Problem requirements:
Using the data below, return the stretch from the line that contains "- assert (Hlt" through the line that contains "rewrite Hf.", both included, exactly as it stands and nothing beyond it.

Entries provided:
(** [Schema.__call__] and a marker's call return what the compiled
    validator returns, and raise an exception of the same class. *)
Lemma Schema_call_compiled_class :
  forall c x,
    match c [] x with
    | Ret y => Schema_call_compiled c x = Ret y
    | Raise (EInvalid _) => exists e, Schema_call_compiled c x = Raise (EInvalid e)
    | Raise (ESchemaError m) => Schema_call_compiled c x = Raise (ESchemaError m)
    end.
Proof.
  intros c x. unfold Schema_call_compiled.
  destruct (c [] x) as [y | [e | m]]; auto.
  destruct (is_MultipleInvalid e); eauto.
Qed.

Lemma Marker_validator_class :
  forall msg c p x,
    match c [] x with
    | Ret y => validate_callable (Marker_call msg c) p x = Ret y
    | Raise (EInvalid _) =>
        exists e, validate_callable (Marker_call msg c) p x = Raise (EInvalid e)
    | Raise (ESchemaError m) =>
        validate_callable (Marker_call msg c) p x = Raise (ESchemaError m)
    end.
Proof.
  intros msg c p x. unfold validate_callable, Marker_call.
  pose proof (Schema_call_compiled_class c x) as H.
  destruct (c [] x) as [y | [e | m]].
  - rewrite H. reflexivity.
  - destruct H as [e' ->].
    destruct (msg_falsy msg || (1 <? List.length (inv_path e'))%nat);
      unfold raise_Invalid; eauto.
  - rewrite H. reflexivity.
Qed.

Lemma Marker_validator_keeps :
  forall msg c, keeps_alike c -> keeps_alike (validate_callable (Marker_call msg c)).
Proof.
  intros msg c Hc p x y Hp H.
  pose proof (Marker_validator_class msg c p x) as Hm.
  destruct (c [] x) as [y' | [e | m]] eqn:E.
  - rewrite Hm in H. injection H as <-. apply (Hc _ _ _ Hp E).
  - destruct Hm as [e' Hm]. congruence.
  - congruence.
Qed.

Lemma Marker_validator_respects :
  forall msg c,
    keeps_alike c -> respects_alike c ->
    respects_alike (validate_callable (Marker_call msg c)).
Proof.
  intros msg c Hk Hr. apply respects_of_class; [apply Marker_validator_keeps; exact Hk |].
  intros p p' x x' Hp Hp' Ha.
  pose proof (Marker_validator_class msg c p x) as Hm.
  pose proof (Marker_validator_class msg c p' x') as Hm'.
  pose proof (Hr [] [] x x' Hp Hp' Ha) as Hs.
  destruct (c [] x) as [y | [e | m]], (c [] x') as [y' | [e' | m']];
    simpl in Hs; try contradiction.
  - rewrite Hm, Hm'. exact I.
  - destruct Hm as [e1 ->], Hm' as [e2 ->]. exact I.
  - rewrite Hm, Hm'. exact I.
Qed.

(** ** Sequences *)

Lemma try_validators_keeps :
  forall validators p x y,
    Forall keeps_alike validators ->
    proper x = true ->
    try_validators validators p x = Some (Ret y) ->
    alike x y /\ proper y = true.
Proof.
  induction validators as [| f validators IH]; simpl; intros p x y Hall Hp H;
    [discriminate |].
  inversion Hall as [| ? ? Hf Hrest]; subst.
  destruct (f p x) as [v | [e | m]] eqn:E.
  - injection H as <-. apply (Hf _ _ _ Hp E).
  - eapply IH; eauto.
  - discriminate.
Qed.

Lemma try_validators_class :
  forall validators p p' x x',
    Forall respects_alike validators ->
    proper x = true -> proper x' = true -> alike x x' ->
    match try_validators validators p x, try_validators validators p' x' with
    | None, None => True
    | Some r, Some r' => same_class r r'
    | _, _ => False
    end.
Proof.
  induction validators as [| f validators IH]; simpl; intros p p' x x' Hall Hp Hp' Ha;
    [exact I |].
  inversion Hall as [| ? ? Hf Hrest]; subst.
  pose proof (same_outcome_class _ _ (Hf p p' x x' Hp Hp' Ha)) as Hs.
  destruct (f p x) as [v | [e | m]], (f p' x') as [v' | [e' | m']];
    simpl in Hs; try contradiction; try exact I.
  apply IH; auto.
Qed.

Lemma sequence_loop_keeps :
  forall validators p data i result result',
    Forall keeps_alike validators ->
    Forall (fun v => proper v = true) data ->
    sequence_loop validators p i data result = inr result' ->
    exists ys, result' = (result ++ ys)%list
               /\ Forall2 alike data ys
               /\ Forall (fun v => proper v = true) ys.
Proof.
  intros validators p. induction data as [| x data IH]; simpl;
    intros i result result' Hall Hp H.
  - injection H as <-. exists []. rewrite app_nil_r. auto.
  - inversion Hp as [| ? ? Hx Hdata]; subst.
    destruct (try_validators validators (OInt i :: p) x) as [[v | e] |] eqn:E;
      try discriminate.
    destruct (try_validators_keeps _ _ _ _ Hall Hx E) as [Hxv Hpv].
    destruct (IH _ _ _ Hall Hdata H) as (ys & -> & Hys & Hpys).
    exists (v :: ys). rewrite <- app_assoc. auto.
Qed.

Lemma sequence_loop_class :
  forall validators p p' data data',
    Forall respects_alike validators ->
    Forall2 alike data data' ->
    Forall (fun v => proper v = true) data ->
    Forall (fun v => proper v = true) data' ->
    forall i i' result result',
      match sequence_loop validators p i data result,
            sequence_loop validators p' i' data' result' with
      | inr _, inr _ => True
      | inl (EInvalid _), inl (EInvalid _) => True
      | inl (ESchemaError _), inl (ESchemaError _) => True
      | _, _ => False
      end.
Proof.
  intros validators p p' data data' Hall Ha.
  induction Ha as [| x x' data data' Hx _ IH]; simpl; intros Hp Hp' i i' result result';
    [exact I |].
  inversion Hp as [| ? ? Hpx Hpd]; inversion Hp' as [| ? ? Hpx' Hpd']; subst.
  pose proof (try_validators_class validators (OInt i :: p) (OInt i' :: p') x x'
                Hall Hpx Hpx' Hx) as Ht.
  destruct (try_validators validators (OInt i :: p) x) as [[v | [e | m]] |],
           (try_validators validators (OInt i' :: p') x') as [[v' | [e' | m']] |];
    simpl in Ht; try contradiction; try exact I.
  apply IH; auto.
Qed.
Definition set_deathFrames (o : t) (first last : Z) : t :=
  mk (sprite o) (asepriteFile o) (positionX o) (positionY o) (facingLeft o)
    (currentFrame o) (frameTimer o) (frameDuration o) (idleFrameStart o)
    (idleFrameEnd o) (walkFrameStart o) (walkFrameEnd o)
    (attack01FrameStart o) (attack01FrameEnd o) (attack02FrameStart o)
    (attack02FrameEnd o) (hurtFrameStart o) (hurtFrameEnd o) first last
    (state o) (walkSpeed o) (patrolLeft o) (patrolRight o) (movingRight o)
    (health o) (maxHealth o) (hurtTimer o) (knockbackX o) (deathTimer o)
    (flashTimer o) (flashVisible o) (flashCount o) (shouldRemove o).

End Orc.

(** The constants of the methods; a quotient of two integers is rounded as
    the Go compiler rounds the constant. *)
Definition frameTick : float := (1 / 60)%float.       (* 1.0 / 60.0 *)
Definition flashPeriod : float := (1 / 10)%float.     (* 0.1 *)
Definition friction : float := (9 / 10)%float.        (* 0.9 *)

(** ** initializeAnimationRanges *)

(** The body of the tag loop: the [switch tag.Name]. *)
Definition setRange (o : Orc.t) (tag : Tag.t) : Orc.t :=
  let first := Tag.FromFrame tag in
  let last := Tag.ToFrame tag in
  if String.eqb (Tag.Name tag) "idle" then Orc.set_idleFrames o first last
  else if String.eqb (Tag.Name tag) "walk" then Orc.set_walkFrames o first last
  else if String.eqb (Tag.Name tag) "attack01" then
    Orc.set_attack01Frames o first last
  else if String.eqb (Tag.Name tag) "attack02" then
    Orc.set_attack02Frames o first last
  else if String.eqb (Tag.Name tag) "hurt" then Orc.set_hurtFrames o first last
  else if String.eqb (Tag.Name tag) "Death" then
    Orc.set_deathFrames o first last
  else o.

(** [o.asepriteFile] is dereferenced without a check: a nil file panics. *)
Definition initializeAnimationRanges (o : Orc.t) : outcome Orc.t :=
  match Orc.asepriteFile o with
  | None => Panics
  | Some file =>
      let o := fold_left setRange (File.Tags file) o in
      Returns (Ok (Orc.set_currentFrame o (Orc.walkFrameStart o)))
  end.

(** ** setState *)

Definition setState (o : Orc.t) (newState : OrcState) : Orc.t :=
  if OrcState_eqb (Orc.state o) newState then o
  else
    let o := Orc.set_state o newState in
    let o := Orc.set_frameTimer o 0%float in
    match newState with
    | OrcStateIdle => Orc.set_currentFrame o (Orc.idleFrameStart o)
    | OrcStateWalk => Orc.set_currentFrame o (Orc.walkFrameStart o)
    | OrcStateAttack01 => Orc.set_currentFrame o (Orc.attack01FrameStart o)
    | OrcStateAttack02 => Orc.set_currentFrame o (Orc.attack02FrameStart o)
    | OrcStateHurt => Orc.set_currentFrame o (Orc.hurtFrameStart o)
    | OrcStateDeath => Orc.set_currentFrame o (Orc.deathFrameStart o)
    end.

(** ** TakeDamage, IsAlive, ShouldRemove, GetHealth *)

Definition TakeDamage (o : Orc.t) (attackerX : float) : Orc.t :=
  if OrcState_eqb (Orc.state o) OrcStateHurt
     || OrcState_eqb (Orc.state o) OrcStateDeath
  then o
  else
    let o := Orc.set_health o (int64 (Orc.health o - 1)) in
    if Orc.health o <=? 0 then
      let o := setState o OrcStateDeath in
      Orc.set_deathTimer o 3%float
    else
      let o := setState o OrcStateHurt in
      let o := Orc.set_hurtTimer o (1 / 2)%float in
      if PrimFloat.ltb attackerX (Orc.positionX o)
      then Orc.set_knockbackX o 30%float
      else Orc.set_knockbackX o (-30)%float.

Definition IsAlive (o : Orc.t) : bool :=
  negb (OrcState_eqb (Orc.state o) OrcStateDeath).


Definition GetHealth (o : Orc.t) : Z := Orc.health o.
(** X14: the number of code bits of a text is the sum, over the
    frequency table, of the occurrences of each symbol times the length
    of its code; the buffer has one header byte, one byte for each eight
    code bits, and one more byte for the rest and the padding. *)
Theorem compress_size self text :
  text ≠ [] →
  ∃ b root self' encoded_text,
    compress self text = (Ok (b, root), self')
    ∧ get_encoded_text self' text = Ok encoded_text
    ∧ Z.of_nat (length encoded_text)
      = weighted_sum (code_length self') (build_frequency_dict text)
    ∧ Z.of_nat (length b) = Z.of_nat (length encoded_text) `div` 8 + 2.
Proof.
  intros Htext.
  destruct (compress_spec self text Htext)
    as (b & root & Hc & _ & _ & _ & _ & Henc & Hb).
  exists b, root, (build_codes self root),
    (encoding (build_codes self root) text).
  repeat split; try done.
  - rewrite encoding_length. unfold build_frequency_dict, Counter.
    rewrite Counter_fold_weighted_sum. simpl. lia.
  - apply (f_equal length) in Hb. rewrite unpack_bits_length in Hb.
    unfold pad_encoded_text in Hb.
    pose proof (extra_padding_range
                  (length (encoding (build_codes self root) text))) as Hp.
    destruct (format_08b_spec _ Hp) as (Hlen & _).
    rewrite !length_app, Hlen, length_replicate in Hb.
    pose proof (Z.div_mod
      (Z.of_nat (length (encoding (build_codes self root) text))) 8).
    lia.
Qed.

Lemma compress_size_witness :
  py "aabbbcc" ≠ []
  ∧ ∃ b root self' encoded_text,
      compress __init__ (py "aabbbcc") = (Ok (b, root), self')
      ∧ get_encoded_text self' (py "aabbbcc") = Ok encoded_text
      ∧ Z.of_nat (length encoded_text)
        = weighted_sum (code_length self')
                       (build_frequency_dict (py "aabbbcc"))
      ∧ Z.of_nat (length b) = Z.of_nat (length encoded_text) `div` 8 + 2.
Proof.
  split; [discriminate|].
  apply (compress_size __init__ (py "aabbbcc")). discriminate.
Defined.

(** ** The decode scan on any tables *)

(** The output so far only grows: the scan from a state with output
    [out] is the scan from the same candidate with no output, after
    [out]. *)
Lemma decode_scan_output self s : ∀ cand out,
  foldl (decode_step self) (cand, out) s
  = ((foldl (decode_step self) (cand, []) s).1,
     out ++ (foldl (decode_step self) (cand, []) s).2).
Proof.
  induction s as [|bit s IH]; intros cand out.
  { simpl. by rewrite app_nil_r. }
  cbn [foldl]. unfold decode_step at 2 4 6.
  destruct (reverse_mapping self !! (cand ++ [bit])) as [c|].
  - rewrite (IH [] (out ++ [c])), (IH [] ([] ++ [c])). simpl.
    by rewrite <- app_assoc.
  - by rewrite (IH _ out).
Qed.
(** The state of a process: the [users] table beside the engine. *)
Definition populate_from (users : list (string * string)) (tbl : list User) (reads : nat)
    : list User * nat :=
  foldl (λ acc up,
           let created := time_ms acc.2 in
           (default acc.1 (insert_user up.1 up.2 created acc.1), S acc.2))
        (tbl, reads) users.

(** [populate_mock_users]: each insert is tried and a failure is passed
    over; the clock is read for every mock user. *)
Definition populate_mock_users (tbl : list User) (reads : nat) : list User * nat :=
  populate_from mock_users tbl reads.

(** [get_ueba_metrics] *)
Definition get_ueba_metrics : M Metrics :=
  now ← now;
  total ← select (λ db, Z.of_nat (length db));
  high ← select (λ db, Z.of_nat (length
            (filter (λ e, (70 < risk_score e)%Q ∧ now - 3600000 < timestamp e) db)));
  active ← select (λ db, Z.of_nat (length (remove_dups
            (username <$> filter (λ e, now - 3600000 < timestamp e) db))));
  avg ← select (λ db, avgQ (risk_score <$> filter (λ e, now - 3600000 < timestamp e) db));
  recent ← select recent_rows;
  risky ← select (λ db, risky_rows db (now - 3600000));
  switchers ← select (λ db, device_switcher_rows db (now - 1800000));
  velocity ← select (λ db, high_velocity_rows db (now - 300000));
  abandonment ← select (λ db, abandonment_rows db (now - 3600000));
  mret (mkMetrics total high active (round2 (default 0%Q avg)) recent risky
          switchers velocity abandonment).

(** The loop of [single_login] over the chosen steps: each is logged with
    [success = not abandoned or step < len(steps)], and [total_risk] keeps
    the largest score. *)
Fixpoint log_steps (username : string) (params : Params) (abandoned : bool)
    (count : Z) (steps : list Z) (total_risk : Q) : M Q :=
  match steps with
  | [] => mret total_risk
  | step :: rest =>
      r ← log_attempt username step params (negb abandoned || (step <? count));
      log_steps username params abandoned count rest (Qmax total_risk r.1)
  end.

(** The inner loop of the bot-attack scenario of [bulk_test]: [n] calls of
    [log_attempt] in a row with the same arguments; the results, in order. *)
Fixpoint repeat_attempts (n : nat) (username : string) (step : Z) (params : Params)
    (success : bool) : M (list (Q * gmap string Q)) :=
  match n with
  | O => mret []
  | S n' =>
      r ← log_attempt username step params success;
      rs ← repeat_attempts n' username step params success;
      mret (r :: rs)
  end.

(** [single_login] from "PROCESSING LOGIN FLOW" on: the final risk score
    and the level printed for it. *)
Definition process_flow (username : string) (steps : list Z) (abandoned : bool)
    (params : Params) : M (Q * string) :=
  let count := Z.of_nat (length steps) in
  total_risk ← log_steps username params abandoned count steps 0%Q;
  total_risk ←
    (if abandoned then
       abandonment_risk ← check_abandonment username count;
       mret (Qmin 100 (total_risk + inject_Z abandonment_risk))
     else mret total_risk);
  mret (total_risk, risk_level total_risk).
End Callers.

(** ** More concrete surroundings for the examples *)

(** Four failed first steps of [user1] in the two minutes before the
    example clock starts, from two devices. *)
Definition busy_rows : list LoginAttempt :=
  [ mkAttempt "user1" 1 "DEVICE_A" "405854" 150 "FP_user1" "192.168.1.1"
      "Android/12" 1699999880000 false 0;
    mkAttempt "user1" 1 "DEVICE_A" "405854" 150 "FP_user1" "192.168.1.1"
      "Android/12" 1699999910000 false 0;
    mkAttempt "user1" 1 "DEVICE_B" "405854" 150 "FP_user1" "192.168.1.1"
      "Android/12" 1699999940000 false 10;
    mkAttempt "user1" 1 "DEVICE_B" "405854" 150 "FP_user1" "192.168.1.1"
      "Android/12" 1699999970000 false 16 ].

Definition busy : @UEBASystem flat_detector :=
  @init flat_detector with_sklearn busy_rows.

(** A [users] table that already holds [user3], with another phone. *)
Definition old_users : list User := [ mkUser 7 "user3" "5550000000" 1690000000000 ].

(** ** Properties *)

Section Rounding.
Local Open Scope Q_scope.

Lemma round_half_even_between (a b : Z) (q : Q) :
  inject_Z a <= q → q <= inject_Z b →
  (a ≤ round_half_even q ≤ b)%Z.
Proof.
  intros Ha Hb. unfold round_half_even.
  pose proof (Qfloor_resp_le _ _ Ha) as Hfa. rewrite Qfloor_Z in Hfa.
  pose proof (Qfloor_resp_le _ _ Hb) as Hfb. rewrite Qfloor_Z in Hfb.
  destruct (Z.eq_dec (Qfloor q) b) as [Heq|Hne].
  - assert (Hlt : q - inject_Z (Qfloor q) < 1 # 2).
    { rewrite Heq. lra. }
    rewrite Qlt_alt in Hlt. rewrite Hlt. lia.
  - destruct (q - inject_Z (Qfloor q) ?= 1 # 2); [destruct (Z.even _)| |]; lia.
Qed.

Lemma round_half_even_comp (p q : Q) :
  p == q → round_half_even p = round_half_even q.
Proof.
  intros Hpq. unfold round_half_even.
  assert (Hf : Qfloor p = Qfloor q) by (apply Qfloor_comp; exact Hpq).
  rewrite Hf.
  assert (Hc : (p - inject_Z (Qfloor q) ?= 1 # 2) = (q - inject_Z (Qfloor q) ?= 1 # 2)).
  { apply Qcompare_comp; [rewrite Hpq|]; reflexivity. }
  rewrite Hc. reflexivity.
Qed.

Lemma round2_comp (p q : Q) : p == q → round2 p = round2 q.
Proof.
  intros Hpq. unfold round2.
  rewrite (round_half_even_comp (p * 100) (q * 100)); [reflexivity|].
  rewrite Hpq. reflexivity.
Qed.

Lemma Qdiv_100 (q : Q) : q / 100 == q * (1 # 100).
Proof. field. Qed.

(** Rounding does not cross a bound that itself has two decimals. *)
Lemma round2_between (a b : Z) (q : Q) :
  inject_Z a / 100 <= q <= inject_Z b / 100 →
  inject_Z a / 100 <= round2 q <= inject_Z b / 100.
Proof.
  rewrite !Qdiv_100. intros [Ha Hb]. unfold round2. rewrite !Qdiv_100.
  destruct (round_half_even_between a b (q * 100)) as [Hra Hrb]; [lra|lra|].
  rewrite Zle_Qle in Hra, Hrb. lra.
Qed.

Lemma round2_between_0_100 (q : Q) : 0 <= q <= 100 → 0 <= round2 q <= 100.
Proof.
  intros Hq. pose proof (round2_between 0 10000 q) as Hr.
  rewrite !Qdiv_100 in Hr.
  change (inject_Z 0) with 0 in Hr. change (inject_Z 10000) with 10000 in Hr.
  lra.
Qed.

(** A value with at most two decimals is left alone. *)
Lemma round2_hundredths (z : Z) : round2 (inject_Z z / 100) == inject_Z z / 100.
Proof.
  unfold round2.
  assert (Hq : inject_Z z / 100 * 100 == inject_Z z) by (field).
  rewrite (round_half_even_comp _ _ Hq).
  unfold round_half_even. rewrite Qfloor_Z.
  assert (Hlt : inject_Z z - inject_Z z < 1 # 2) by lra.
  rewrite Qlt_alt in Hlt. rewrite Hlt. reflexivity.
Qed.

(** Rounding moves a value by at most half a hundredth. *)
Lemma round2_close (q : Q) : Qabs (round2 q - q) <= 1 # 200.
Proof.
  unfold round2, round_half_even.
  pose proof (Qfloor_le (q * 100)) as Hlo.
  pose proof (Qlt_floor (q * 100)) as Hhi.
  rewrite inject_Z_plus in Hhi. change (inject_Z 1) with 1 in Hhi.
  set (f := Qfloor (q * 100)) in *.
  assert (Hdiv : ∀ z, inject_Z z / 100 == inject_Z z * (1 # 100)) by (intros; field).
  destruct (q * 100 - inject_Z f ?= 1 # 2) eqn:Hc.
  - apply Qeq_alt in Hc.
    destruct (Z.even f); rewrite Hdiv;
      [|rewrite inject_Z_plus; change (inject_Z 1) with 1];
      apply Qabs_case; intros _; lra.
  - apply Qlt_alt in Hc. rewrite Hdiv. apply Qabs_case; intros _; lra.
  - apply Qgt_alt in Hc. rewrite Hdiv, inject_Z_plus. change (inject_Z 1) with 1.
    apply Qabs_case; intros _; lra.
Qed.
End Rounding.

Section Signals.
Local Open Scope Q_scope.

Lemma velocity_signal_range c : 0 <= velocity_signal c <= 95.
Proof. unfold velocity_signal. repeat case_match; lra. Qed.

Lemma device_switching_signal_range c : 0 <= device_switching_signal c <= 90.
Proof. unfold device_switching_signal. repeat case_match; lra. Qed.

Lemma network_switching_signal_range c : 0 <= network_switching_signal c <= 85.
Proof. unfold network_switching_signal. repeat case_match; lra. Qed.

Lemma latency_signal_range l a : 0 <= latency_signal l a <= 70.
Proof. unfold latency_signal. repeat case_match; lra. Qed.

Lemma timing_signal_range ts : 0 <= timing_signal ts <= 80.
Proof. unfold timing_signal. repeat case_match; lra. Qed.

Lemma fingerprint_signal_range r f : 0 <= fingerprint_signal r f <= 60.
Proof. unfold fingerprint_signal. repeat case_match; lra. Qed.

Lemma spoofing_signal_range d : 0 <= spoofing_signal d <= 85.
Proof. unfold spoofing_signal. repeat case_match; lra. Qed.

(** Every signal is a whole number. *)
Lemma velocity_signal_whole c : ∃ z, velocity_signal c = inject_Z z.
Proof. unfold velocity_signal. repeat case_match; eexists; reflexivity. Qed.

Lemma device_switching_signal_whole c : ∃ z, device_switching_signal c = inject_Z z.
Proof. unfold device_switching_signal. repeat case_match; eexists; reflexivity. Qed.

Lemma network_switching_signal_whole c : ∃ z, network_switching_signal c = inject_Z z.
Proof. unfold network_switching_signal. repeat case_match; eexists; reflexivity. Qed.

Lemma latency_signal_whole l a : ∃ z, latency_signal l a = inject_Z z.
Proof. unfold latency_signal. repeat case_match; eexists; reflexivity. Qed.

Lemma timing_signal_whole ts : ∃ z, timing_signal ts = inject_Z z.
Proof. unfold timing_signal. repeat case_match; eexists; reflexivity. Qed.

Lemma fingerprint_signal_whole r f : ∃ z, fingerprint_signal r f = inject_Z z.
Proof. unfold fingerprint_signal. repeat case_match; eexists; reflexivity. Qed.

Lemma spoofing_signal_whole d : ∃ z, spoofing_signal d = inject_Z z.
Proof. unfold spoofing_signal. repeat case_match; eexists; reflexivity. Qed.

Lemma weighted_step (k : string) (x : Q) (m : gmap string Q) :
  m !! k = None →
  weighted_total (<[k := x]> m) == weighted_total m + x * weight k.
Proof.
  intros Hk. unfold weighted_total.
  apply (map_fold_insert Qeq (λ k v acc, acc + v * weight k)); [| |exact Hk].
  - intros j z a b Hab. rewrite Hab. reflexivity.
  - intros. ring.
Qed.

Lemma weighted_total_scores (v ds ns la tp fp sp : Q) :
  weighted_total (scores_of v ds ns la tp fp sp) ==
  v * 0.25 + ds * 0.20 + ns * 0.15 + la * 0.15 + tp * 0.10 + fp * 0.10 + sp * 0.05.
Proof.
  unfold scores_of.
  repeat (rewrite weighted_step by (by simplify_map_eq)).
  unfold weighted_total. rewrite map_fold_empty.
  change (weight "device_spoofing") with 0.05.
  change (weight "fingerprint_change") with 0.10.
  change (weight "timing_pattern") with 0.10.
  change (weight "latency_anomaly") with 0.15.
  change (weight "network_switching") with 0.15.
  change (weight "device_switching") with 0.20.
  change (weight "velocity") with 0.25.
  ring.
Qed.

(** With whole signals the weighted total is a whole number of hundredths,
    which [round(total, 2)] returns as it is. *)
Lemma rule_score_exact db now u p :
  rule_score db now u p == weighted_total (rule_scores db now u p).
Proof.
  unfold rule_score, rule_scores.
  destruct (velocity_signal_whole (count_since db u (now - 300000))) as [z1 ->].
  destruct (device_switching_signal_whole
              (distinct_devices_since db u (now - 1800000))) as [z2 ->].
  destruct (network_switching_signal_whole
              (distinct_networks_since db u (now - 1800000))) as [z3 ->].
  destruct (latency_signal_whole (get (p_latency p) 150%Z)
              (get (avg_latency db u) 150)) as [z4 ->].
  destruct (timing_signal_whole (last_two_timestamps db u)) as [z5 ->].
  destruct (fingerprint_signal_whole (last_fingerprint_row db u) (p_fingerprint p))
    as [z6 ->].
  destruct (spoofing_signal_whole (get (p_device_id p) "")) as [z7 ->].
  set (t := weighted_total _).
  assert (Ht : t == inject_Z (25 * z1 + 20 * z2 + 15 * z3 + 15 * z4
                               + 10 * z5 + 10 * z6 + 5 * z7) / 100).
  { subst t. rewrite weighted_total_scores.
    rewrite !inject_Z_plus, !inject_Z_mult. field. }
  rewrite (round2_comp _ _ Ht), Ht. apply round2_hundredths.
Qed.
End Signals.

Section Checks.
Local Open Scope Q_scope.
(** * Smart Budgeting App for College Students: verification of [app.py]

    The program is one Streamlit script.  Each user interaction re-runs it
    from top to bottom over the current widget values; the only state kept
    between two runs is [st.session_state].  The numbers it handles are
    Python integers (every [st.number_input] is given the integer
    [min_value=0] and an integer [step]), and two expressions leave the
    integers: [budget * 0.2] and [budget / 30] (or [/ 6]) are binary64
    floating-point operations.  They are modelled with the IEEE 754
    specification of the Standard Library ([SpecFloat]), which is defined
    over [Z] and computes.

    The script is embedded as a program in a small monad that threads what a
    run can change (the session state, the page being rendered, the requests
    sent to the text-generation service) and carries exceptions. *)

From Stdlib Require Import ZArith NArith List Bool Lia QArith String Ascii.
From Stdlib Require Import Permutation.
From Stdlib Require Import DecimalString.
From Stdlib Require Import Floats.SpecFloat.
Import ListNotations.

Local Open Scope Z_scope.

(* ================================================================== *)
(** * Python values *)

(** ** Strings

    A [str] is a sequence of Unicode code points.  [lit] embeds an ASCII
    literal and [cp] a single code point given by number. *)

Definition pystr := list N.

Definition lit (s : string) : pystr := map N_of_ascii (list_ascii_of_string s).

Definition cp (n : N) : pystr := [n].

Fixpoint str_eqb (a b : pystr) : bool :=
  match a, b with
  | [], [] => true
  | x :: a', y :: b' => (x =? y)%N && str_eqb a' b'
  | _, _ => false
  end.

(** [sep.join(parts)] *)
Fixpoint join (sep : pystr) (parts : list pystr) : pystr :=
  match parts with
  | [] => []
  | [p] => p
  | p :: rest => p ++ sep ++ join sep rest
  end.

Solution for this problem:
  - assert (Hlt : q - inject_Z (Qfloor q) < 1 # 2).
    { rewrite Heq. lra. }
    rewrite Qlt_alt in Hlt. rewrite Hlt. lia.
  - destruct (q - inject_Z (Qfloor q) ?= 1 # 2); [destruct (Z.even _)| |]; lia.
Qed.

Lemma round_half_even_comp (p q : Q) :
  p == q → round_half_even p = round_half_even q.
Proof.
  intros Hpq. unfold round_half_even.
  assert (Hf : Qfloor p = Qfloor q) by (apply Qfloor_comp; exact Hpq).
  rewrite Hf.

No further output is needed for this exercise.